Up through the line that contains "Lemma frames_guard c r : frames (guard c r).", retype the entries exactly, beginning at the very first line.

### [Stored records]
————

(* ===== verification/Frame.v ===== *)
(** * What a handler may change

    Three judgements on a computation [m : M A], each with its rules for
    the monad's combinators, so that a handler's property is proved by
    following its code:
    - [frames R m]: every run relates the store before to the store after
      by the preorder [R] (for [R = eq]: [m] only reads);
    - [nohalt m]: [m] never answers early;
    - [clean m]: when [m] answers early, it has written nothing. *)

From stdpp Require Import base gmap strings list.
From Stdlib Require Import ZArith QArith Ascii String.
From S2P Require Import Prelude JsValue Schema Store Erd Handler Upload.

Local Open Scope Z_scope.
Local Open Scope kape_scope.

Create HintDb frames discriminated.

Section frames.
Context (R : relation store) `{!PreOrder R}.

Definition frames {A} (m : M A) : Prop := ∀ s, R s (snd (m s)).

Lemma frames_ret {A} (a : A) : frames (ret a).
Proof. intros s. cbn. reflexivity. Qed.
Lemma frames_halt {A} r : frames (halt (A:=A) r).
Proof. intros s. cbn. reflexivity. Qed.
Lemma frames_throw {A} : frames (throw (A:=A)).
Proof. intros s. cbn. reflexivity. Qed.
Lemma frames_read {A} (f : store → A) : frames (read f).
Proof. intros s. cbn. reflexivity. Qed.
Lemma frames_guard c r : frames (guard c r).
Proof. destruct c; [apply frames_halt | apply frames_ret]. Qed.
Lemma frames_col {A} (o : option A) : frames (col o).
Proof. destruct o; [apply frames_ret | apply frames_throw]. Qed.

Lemma frames_bind {A B} (m : M A) (k : A → M B) :
  frames m → (∀ a, frames (k a)) → frames (bind m k).
Proof.
  intros Hm Hk s. unfold bind. specialize (Hm s).
  destruct (m s) as [[a| |] s1]; cbn in *; [|done|done]. etrans; [exact Hm | apply Hk].
Qed.

Lemma frames_try_ignore (m : M unit) : frames m → frames (try_ignore m).
Proof. intros Hm s. specialize (Hm s). unfold try_ignore. by destruct (m s) as [[]]. Qed.

Lemma run_handler_frames msg m s : frames m → R s (snd (run_handler msg m s)).
Proof. intros Hm. specialize (Hm s). unfold run_handler. by destruct (m s) as [[]]. Qed.

End frames.

#[export] Hint Resolve frames_ret frames_halt frames_throw frames_read frames_guard frames_col : frames.

Definition nohalt {A} (m : M A) : Prop := ∀ s, match fst (m s) with Halt _ => False | _ => True end.

Lemma nohalt_ret {A} (a : A) : nohalt (ret a).
Proof. done. Qed.
Lemma nohalt_throw {A} : nohalt (throw (A:=A)).
Proof. done. Qed.
Lemma nohalt_read {A} (f : store → A) : nohalt (read f).
Proof. done. Qed.
Lemma nohalt_col {A} (o : option A) : nohalt (col o).
Proof. by destruct o. Qed.
Lemma nohalt_create {A} `{Table A} (x : A) : nohalt (create x).
Proof. intros s. unfold create. destruct (trefs s x); [|done]. by destruct (tbl_insert x (tsel s)). Qed.
Lemma nohalt_save {A} `{Table A} k (x : A) : nohalt (save k x).
Proof. intros s. unfold save. by repeat destruct (_ : bool). Qed.
Lemma nohalt_destroy {A} `{Table A} k : nohalt (destroy (A:=A) k).
Proof. intros s. unfold destroy. by destruct (tdelete k s). Qed.
Lemma nohalt_unlink p : nohalt (unlink_if_exists p).
Proof. done. Qed.
Lemma nohalt_try_ignore m : nohalt m → nohalt (try_ignore m).
Proof. intros Hm s. specialize (Hm s). unfold try_ignore. by destruct (m s) as [[]]. Qed.
Lemma nohalt_bind {A B} (m : M A) (k : A → M B) : nohalt m → (∀ a, nohalt (k a)) → nohalt (bind m k).
Proof.
  intros Hm Hk s. specialize (Hm s). unfold bind. destruct (m s) as [[a| |] s1]; cbn in *; done || apply Hk.
Qed.

#[export] Hint Resolve nohalt_ret nohalt_throw nohalt_read nohalt_col nohalt_create nohalt_save
  nohalt_destroy nohalt_unlink : frames.

Definition clean {A} (m : M A) : Prop := ∀ s r s', m s = (Halt r, s') → s' = s.

Lemma clean_frames {A} (m : M A) : frames eq m → clean m.
Proof. intros Hm s r s' E. specialize (Hm s). rewrite E in Hm. done. Qed.
Lemma clean_nohalt {A} (m : M A) : nohalt m → clean m.
Proof. intros Hm s r s' E. specialize (Hm s). rewrite E in Hm. done. Qed.

(** Reading, then answering early: nothing is written. *)
Lemma clean_bind_read {A B} (m : M A) (k : A → M B) : frames eq m → (∀ a, clean (k a)) → clean (bind m k).
Proof.
  intros Hm Hk s r s' E. specialize (Hm s). unfold bind in E.
  destruct (m s) as [[a| |] s1] eqn:Em; cbn in *; subst; [by eapply Hk| by invc E|done].
Qed.

(** Writing only once no early answer can follow. *)
Lemma clean_bind_final {A B} (m : M A) (k : A → M B) : clean m → (∀ a, nohalt (k a)) → clean (bind m k).
Proof.
  intros Hm Hk s r s' E. unfold bind in E. destruct (m s) as [[a| |] s1] eqn:Em.
  - specialize (Hk a s1). rewrite E in Hk. done.
  - invc E. by eapply Hm.
  - done.
Qed.

#[export] Hint Resolve clean_frames clean_nohalt : frames.
#[export] Hint Extern 1 (PreOrder _) => typeclasses eauto : frames.

(** ** Following a handler's code *)

Ltac head_of t := lazymatch t with ?f _ => head_of f | _ => t end.

(** Unfold the function a goal's computation is an application of. *)
Ltac unfold_head m :=
  let h := head_of m in
  lazymatch h with
  | bind => fail | ret => fail | halt => fail | throw => fail | read => fail
  | _ => progress (unfold h); cbv zeta
  end.

Ltac frames_tac :=
  repeat match goal with
  | |- frames _ (bind _ _) => apply frames_bind; [typeclasses eauto| |intros ?]
  | |- frames _ (try_ignore _) => apply frames_try_ignore
  | |- frames _ (if ?c then _ else _) => destruct c
  | |- frames _ (match ?x with _ => _ end) => destruct x
  | |- frames _ _ => solve [eauto with frames]
  | |- frames _ ?m => unfold_head m
  end.

Ltac nohalt_tac :=
  repeat match goal with
  | |- nohalt (bind _ _) => apply nohalt_bind; [|intros ?]
  | |- nohalt (try_ignore _) => apply nohalt_try_ignore
  | |- nohalt (if ?c then _ else _) => destruct c
  | |- nohalt (match ?x with _ => _ end) => destruct x
  | |- nohalt _ => solve [eauto with frames]
  | |- nohalt ?m => unfold_head m
  end.

Ltac clean_tac :=
  repeat match goal with
  | |- clean (bind _ _) =>
      first [ apply clean_bind_read; [solve [frames_tac] | intros ?]
            | apply clean_bind_final; [| intros ?; solve [nohalt_tac]] ]
  | |- clean (if ?c then _ else _) => destruct c
  | |- clean (match ?x with _ => _ end) => destruct x
  | |- clean _ => solve [apply clean_frames; frames_tac | apply clean_nohalt; nohalt_tac]
  | |- clean ?m => unfold_head m
  end.

(** ** What a computation answers with when it runs to the end *)

Definition answers {A} (P : A → Prop) (m : M A) : Prop := ∀ s a s', m s = (Next a, s') → P a.

Lemma answers_ret {A} (P : A → Prop) a : P a → answers P (ret a).
Proof. intros HP s a' s' E. by invc E. Qed.
Lemma answers_halt {A} (P : A → Prop) r : answers P (halt r).
Proof. done. Qed.
Lemma answers_throw {A} (P : A → Prop) : answers P throw.
Proof. done. Qed.
Lemma answers_bind {A B} (P : B → Prop) (m : M A) (k : A → M B) :
  (∀ a, answers P (k a)) → answers P (bind m k).
Proof. intros Hk s b s' E. unfold bind in E. destruct (m s) as [[a| |] s1]; [by eapply Hk|done|done]. Qed.

Ltac answers_tac :=
  repeat match goal with
  | |- answers _ (bind _ _) => apply answers_bind; intros ?
  | |- answers _ (ret _) => apply answers_ret; cbn; lia
  | |- answers _ (halt _) => apply answers_halt
  | |- answers _ throw => apply answers_throw
  | |- answers _ (if ?c then _ else _) => destruct c
  | |- answers _ (match ?x with _ => _ end) => destruct x
  | |- answers _ ?m => unfold_head m
  end.

(** A controller refuses cleanly: its early answers write nothing, and
    it answers a success code when it runs to the end. *)
Definition refuses_cleanly (m : M reply) : Prop := clean m ∧ answers (λ r, code r < 400) m.

Ltac refuses_tac := split; [clean_tac | answers_tac].

(** A request answered with a client error has left the store as it was. *)
Definition client_error_clean (h : store → reply * store) : Prop :=
  ∀ s, 400 <= code (fst (h s)) < 500 → snd (h s) = s.

Lemma run_handler_client_error msg m : refuses_cleanly m → client_error_clean (run_handler msg m).
Proof.
  intros [Hc Ha] s Hcode. unfold run_handler in *. destruct (m s) as [[a|r|] s'] eqn:E; cbn in *.
  - specialize (Ha s a s' E). cbn in Ha. lia.
  - by eapply Hc.
  - lia.
Qed.

(** ** What a computation answers early with *)

Definition halts_with {A} (P : reply → Prop) (m : M A) : Prop := ∀ s r s', m s = (Halt r, s') → P r.

Lemma halts_with_bind {A B} P (m : M A) (k : A → M B) :
  halts_with P m → (∀ a, halts_with P (k a)) → halts_with P (bind m k).
Proof.
  intros Hm Hk s r s' E. unfold bind in E. destruct (m s) as [[a|r'|] s1] eqn:Em.
  - by eapply Hk. - invc E. by eapply Hm. - done.
Qed.
Lemma halts_with_nohalt {A} P (m : M A) : nohalt m → halts_with P m.
Proof. intros Hm s r s' E. specialize (Hm s). by rewrite E in Hm. Qed.
Lemma halts_with_halt {A} (P : reply → Prop) r : P r → halts_with P (halt (A:=A) r).
Proof. intros Hr s r' s' E. by invc E. Qed.
Lemma halts_with_guard P c r : P r → halts_with P (guard c r).
Proof. destruct c; [by apply halts_with_halt | intros _ s ?? E; by invc E]. Qed.

Ltac halts_tac :=
  repeat match goal with
  | |- halts_with _ (bind _ _) => apply halts_with_bind; [|intros ?]
  | |- halts_with _ (halt _) => apply halts_with_halt; cbn; lia
  | |- halts_with _ (guard _ _) => apply halts_with_guard; cbn; lia
  | |- halts_with _ (if ?c then _ else _) => destruct c
  | |- halts_with _ (match ?x with _ => _ end) => destruct x
  | |- halts_with _ _ => apply halts_with_nohalt; solve [nohalt_tac]
  | |- halts_with _ ?m => unfold_head m
  end.

(** A successful answer came from a run to the end. *)
Lemma run_handler_success msg m s r s' :
  halts_with (λ r, 400 <= code r) m → run_handler msg m s = (r, s') → code r < 400 →
  m s = (Next r, s').
Proof.
  intros Hh E Hc. unfold run_handler in E.
  destruct (m s) as [[a|r'|] s1] eqn:Em; injection E as <- <-; [done| |].
  - specialize (Hh s r' s1 Em). cbv beta in Hh. lia.
  - cbn in Hc. lia.
Qed.

(** ** The run to the end, step by step

    [nexts P m Q]: from a store satisfying [P], a run of [m] to the end
    answers [a] in a store satisfying [Q a].  Each rule below gives the
    strongest such [Q], so a handler is followed line by line and the facts
    its guards established accumulate. *)

Definition nexts {A} (P : store → Prop) (m : M A) (Q : A → store → Prop) : Prop :=
  ∀ s a s', P s → m s = (Next a, s') → Q a s'.

Section nexts.
Context (P : store → Prop).

Lemma nexts_bind {A B} (m : M A) (k : A → M B) Q R :
  nexts P m Q → (∀ a, nexts (Q a) (k a) R) → nexts P (bind m k) R.
Proof.
  intros Hm Hk s b s' HP E. unfold bind in E. destruct (m s) as [[a| |] s1] eqn:Em; [|done|done].
  eapply Hk; [|exact E]. by eapply Hm.
Qed.
(** The same, when the run's postcondition is still to be computed: it
    may mention the intermediate value. *)
Lemma nexts_bind_sp {A B} (m : M A) (k : A → M B) Q (R : A → B → store → Prop) :
  nexts P m Q → (∀ a, nexts (Q a) (k a) (R a)) → nexts P (bind m k) (λ b s, ∃ a, R a b s).
Proof.
  intros Hm Hk s b s' HP E. unfold bind in E. destruct (m s) as [[a| |] s1] eqn:Em; [|done|done].
  exists a. eapply Hk; [|exact E]. by eapply Hm.
Qed.
Lemma nexts_ret {A} (a : A) : nexts P (ret a) (λ b s, P s ∧ b = a).
Proof. intros s b s' HP E. by invc E. Qed.
Lemma nexts_read {A} (f : store → A) : nexts P (read f) (λ a s, P s ∧ a = f s).
Proof. intros s b s' HP E. by invc E. Qed.
Lemma nexts_guard c r : nexts P (guard c r) (λ _ s, P s ∧ c = false).
Proof. intros s b s' HP E. destruct c; by invc E. Qed.
Lemma nexts_col {A} (o : option A) : nexts P (col o) (λ a s, P s ∧ o = Some a).
Proof. intros s b s' HP E. destruct o; by invc E. Qed.
Lemma nexts_halt {A} r (Q : A → store → Prop) : nexts P (halt r) Q.
Proof. done. Qed.
Lemma nexts_throw {A} (Q : A → store → Prop) : nexts P throw Q.
Proof. done. Qed.
Lemma nexts_save {A} `{Table A} k (x : A) :
  nexts P (save k x) (λ _ s', ∃ s, P s ∧
    ((has_row (tsel s) k = true ∧ trefs s x = true ∧ s' = tset (tbl_put k x) s) ∨
     (has_row (tsel s) k = false ∧ s' = s))).
Proof.
  intros s b s' HP E. unfold save in E. exists s. split; [done|].
  destruct (has_row _ k) eqn:?; [destruct (trefs s x) eqn:?|]; invc E; auto.
Qed.
Lemma nexts_create {A} `{Table A} (x : A) :
  nexts P (create x) (λ k s', ∃ s, P s ∧ trefs s x = true ∧ k = next_id (tsel s) ∧
    s' = tset (λ _, snd (tbl_insert x (tsel s))) s).
Proof.
  intros s b s' HP E. unfold create in E. exists s. destruct (trefs s x) eqn:?; [|done]. by invc E.
Qed.
Lemma nexts_try_ignore (m : M unit) : nexts P (try_ignore m) (λ _ s', ∃ s, P s ∧ s' = snd (m s)).
Proof. intros s b s' HP E. unfold try_ignore in E. exists s. by destruct (m s) as [[]]; invc E. Qed.
Lemma nexts_weaken {A} (m : M A) (P' : store → Prop) Q : (∀ s, P s → P' s) → nexts P' m Q → nexts P m Q.
Proof. intros HP Hm s a s' Hs E. by eapply Hm; [apply HP|]. Qed.

Lemma nexts_conseq {A} (m : M A) Q Q' : nexts P m Q' → (∀ a s, Q' a s → Q a s) → nexts P m Q.
Proof. intros Hm HQ s a s' HP E. apply HQ. by eapply Hm. Qed.

Lemma nexts_if {A} c (m1 m2 : M A) Q1 Q2 :
  nexts (λ s, P s ∧ c = true) m1 Q1 → nexts (λ s, P s ∧ c = false) m2 Q2 →
  nexts P (if c then m1 else m2) (λ a s, Q1 a s ∨ Q2 a s).
Proof. intros H1 H2 s a s' HP E. destruct c; [left; eapply H1 | right; eapply H2]; eauto. Qed.

Lemma nexts_option {A B} (o : option B) (f : B → M A) (g : M A) Q1 Q2 :
  (∀ x, nexts (λ s, P s ∧ o = Some x) (f x) (Q1 x)) → nexts (λ s, P s ∧ o = None) g Q2 →
  nexts P (match o with Some x => f x | None => g end) (λ a s, (∃ x, Q1 x a s) ∨ Q2 a s).
Proof. intros H1 H2 s a s' HP E. destruct o as [x|]; [left; exists x; eapply H1 | right; eapply H2]; eauto. Qed.

End nexts.

Ltac nexts_leaf :=
  lazymatch goal with
  | |- nexts _ (ret _) _ => apply nexts_ret
  | |- nexts _ (read _) _ => apply nexts_read
  | |- nexts _ (guard _ _) _ => apply nexts_guard
  | |- nexts _ (col _) _ => apply nexts_col
  | |- nexts _ (save _ _) _ => apply nexts_save
  | |- nexts _ (create _) _ => apply nexts_create
  | |- nexts _ (try_ignore _) _ => apply nexts_try_ignore
  end.

(** A postcondition still to be computed: an evar, maybe applied to the
    values bound so far. *)
Ltac is_open Q := lazymatch Q with ?E _ => is_open E | _ => is_evar Q end.

Ltac nexts_tac :=
  repeat match goal with
  | |- nexts _ (bind _ _) ?Q => is_open Q; eapply nexts_bind_sp; [|intros ?]
  | |- nexts _ (bind _ _) _ => eapply nexts_bind; [|intros ?]
  | |- nexts _ (halt _) _ => apply nexts_halt
  | |- nexts _ throw _ => apply nexts_throw
  | |- nexts _ _ ?Q => is_open Q; nexts_leaf
  | |- nexts _ _ ?Q => eapply nexts_conseq; [nexts_leaf|]
  | |- nexts _ (if _ then _ else _) ?Q => is_open Q; apply nexts_if
  | |- nexts _ (match _ with Some _ => _ | None => _ end) ?Q => is_open Q; apply nexts_option; [intros ?|]
  | |- nexts _ (if ?c then _ else _) _ => destruct c eqn:?
  | |- nexts _ (match ?x with _ => _ end) _ => destruct x eqn:?
  | |- nexts _ ?m _ => unfold_head m
  end.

————

### [SOLUTION TO THE PROBLEM]
(* ===== verification/Frame.v ===== *)
(** * What a handler may change

    Three judgements on a computation [m : M A], each with its rules for
    the monad's combinators, so that a handler's property is proved by
    following its code:
    - [frames R m]: every run relates the store before to the store after
      by the preorder [R] (for [R = eq]: [m] only reads);
    - [nohalt m]: [m] never answers early;
    - [clean m]: when [m] answers early, it has written nothing. *)

From stdpp Require Import base gmap strings list.
From Stdlib Require Import ZArith QArith Ascii String.
From S2P Require Import Prelude JsValue Schema Store Erd Handler Upload.

Local Open Scope Z_scope.
Local Open Scope kape_scope.

Create HintDb frames discriminated.

Section frames.
Context (R : relation store) `{!PreOrder R}.

Definition frames {A} (m : M A) : Prop := ∀ s, R s (snd (m s)).

Lemma frames_ret {A} (a : A) : frames (ret a).
Proof. intros s. cbn. reflexivity. Qed.
Lemma frames_halt {A} r : frames (halt (A:=A) r).
Proof. intros s. cbn. reflexivity. Qed.
Lemma frames_throw {A} : frames (throw (A:=A)).
Proof. intros s. cbn. reflexivity. Qed.
Lemma frames_read {A} (f : store → A) : frames (read f).
Proof. intros s. cbn. reflexivity. Qed.
Lemma frames_guard c r : frames (guard c r).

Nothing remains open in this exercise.